Dataset entries:

(** ** The run as a whole *)

(** X14. What was dug stays dug: from any state of the run to any later
    one, a floor cell is still floor, a door is still a door, and no cell
    that held anything but unknown is unknown again. *)
Theorem dug_cells_stay_dug sx sy src (k n : nat) st :
  generate k sx sy src = Running st ->
  match generate (k + n) sx sy src with
  | Done st' | Running st' => later (grid st) (grid st')
  | Crashed => False
  end.
Proof.
  intros Hk. pose proof (generate_invariants k sx sy src) as Hinv.
  rewrite Hk in Hinv. destruct Hinv as (HI & HJ & HK).
  unfold generate, dig_loop in *.
  destruct (dig_seed (init_map sx sy src)) as [st0|]; [|discriminate].
  rewrite (dig_drain_add k st0 st n Hk).
  pose proof (dig_drain_sealed n st HI HJ HK) as H.
  destruct (dig_drain n st); tauto.
Qed.

Lemma dug_cells_stay_dug_witness :
  generate 1 20 20 demo_tape = Running (demo_after 1) /\
  match generate (1 + 5) 20 20 demo_tape with
  | Done st' | Running st' => later (grid (demo_after 1)) (grid st')
  | Crashed => False
  end.
Proof.
  split; [vm_compute; reflexivity|].
  apply (dug_cells_stay_dug 20 20 demo_tape 1 5). vm_compute. reflexivity.
Defined.

(** X15. Floors are sealed: in every state of the run, the eight cells
    around a floor cell are on the grid and none of them is unknown. *)
Theorem floors_are_sealed fuel sx sy src :
  match generate fuel sx sy src with
  | Done st | Running st =>
      forall p q, cell (grid st) p = Some TILE_FLOOR -> around q p ->
        exists t, cell (grid st) q = Some t /\ t <> TILE_UNKNOWN
  | Crashed => sx < 3 \/ sy < 1
  end.
Proof.
  pose proof (generate_invariants fuel sx sy src) as H.
  destruct (generate fuel sx sy src); [| exact H |];
    destruct H as (_ & _ & _ & Hs & _); exact Hs.
Qed.

(** X16. Doors connect: in every state of the run, every door other
    than the map entrance has floor on one side and floor or another door
    on the opposite side. *)
Theorem doors_connect fuel sx sy src :
  match generate fuel sx sy src with
  | Done st | Running st =>
      forall p, cell (grid st) p = Some TILE_DOOR ->
        p = map_entrance st \/ door_connects (grid st) p
  | Crashed => sx < 3 \/ sy < 1
  end.
Proof.
  pose proof (generate_invariants fuel sx sy src) as H.
  destruct (generate fuel sx sy src); [| exact H |];
    destruct H as (_ & _ & _ & _ & Hd); exact Hd.
Qed.

Lemma worklist_of_invariants st :
  Inv st -> Inv2 st -> Inv3 st ->
  Forall (fun d =>
            has_door d = true /\ Vector.cardinal (heading d) /\
            (cell (grid st) (location d) = Some TILE_WALL \/
             cell (grid st) (location d) = Some TILE_PERMAWALL \/
             cell (grid st) (location d) = Some TILE_DOOR) /\
            (cell (grid st) (location d -v heading d) = Some TILE_FLOOR \/
             location d = map_entrance st))
         (doorways st).
Proof.
  intros (_ & Hdoors & _) (Hentries & _) (Hnear & _).
  rewrite Forall_forall in Hdoors, Hentries, Hnear. apply Forall_forall.
  intros d Hd. destruct (Hdoors d Hd) as (Hc & _).
  destruct (Hentries d Hd) as (Hhd & Hnf & _).
  destruct (Hnear d Hd) as ((t & Ht & Hknown) & _ & _ & Hbehind).
  split; [exact Hhd|]. split; [exact Hc|]. split; [|exact Hbehind].
  rewrite Ht in *. destruct t; try congruence; auto.
Qed.

(** X17. Every doorway waiting on the worklist, in every state of the
    run, has [has_door] set - so the loop always finishes a doorway with
    [door_tile], never with its [dig_tile] branch - has one of the four
    cardinal headings, lies on a wall, permawall or door cell, and has
    the floor of its room right behind it unless it is the map
    entrance. *)
Theorem worklist_entries fuel sx sy src :
  match generate fuel sx sy src with
  | Done st | Running st =>
      Forall (fun d =>
                has_door d = true /\
                (forall s, connect_doorway d s = door_tile s (location d)) /\
                Vector.cardinal (heading d) /\
                (cell (grid st) (location d) = Some TILE_WALL \/
                 cell (grid st) (location d) = Some TILE_PERMAWALL \/
                 cell (grid st) (location d) = Some TILE_DOOR) /\
                (cell (grid st) (location d -v heading d) = Some TILE_FLOOR \/
                 location d = map_entrance st))
             (doorways st)
  | Crashed => sx < 3 \/ sy < 1
  end.
Proof.
  pose proof (generate_invariants fuel sx sy src) as H.
  destruct (generate fuel sx sy src); [| exact H |];
    destruct H as (HI & HJ & HK);
    (eapply Forall_impl; [apply worklist_of_invariants; assumption|]);
    intros d (Hhd & Hrest); (split; [exact Hhd|]); (split; [|exact Hrest]);
    intros s; unfold connect_doorway; rewrite Hhd; reflexivity.
Qed.

(** ** Maps too small for a room *)

Lemma dig_room_blocked st e h :
  wf st ->
  (forall sx sy eo, 3 <= sx <= 6 -> 3 <= sy <= 6 -> 1 <= eo <= sx ->
     forallb (cell_ok st e) (footprint h sx sy (e +v Vector.left h *v eo))
     = false) ->
  dig_room e h st = Ok (false, tick (tick (tick st))).
Proof.
  intros Hwf Hblocked. unfold dig_room.
  destruct (room_draws_spec st) as (sx & sy & eo & -> & Hsx & Hsy & Heo).
  unfold dig_room_sized.
  rewrite room_check_spec by (repeat apply wf_tick; assumption || lia).
  fold (footprint h sx sy (e +v Vector.left h *v eo)).
  change (cell_ok (tick (tick (tick st))) e) with (cell_ok st e).
  rewrite Hblocked by assumption. reflexivity.
Qed.

Lemma dig_random_tries_blocked e h n : forall st,
  wf st -> Vector.cardinal h ->
  (forall p, is_in_bounds st p = true -> is_wall st p = Ok true) ->
  (forall sx sy eo, 3 <= sx <= 6 -> 3 <= sy <= 6 -> 1 <= eo <= sx ->
     forallb (cell_ok st e) (footprint h sx sy (e +v Vector.left h *v eo))
     = false) ->
  exists st', dig_random_tries n e h st = Ok (false, st') /\ idle st st'.
Proof.
  induction n as [|n IH]; intros st Hwf Hc Hclosed Hblocked.
  - exists st. split; [reflexivity | apply idle_refl].
  - cbn [dig_random_tries]. rewrite rand_range_eq.
    assert (Hnext : forall s, idle st s ->
              exists st', dig_random_tries n e h s = Ok (false, st') /\ idle st st').
    { intros s Hi. pose proof Hi as (Hg & Hsx & Hsy & _).
      destruct (IH s) as (st' & Hrun & Hi'); [eapply wf_idle; eassumption | exact Hc | | |].
      - intros p. unfold is_in_bounds, is_wall, read_tile. rewrite Hg, Hsx, Hsy.
        apply Hclosed.
      - intros sx sy eo H1 H2 H3. rewrite <- (Hblocked sx sy eo H1 H2 H3).
        clear - Hg Hsx Hsy. destruct st, s. cbn in Hg, Hsx, Hsy. subst.
        reflexivity.
      - exists st'. split; [exact Hrun|]. eapply idle_trans; eassumption. }
    destruct (draw 0 1 st =? 1).
    + unfold dig_corridor. rewrite rand_range_eq.
      rewrite (dig_corridor_sized_closed (tick (tick st)) e h);
        [|repeat apply wf_tick; assumption | exact Hc | exact Hclosed].
      cbn [bind]. apply Hnext. repeat split.
    + rewrite (dig_room_blocked (tick st) e h);
        [|apply wf_tick; assumption | exact Hblocked].
      cbn [bind]. apply Hnext. repeat split.
Qed.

TASK DETAILS
Transcribe, exactly and without additions, the lines of the records above, beginning with the line that contains "intros Hwf Hblocked. unfold dig_room." and ending with the line that contains "destruct (draw 0 1 st =? 1).", both included.

RESULT FOR THIS EXERCISE
  intros Hwf Hblocked. unfold dig_room.
  destruct (room_draws_spec st) as (sx & sy & eo & -> & Hsx & Hsy & Heo).
  unfold dig_room_sized.
  rewrite room_check_spec by (repeat apply wf_tick; assumption || lia).
  fold (footprint h sx sy (e +v Vector.left h *v eo)).
  change (cell_ok (tick (tick (tick st))) e) with (cell_ok st e).
  rewrite Hblocked by assumption. reflexivity.
Qed.

Lemma dig_random_tries_blocked e h n : forall st,
  wf st -> Vector.cardinal h ->
  (forall p, is_in_bounds st p = true -> is_wall st p = Ok true) ->
  (forall sx sy eo, 3 <= sx <= 6 -> 3 <= sy <= 6 -> 1 <= eo <= sx ->
     forallb (cell_ok st e) (footprint h sx sy (e +v Vector.left h *v eo))
     = false) ->
  exists st', dig_random_tries n e h st = Ok (false, st') /\ idle st st'.
Proof.
  induction n as [|n IH]; intros st Hwf Hc Hclosed Hblocked.
  - exists st. split; [reflexivity | apply idle_refl].
  - cbn [dig_random_tries]. rewrite rand_range_eq.
    assert (Hnext : forall s, idle st s ->
              exists st', dig_random_tries n e h s = Ok (false, st') /\ idle st st').
    { intros s Hi. pose proof Hi as (Hg & Hsx & Hsy & _).
      destruct (IH s) as (st' & Hrun & Hi'); [eapply wf_idle; eassumption | exact Hc | | |].
      - intros p. unfold is_in_bounds, is_wall, read_tile. rewrite Hg, Hsx, Hsy.
        apply Hclosed.
      - intros sx sy eo H1 H2 H3. rewrite <- (Hblocked sx sy eo H1 H2 H3).
        clear - Hg Hsx Hsy. destruct st, s. cbn in Hg, Hsx, Hsy. subst.
        reflexivity.
      - exists st'. split; [exact Hrun|]. eapply idle_trans; eassumption. }
    destruct (draw 0 1 st =? 1).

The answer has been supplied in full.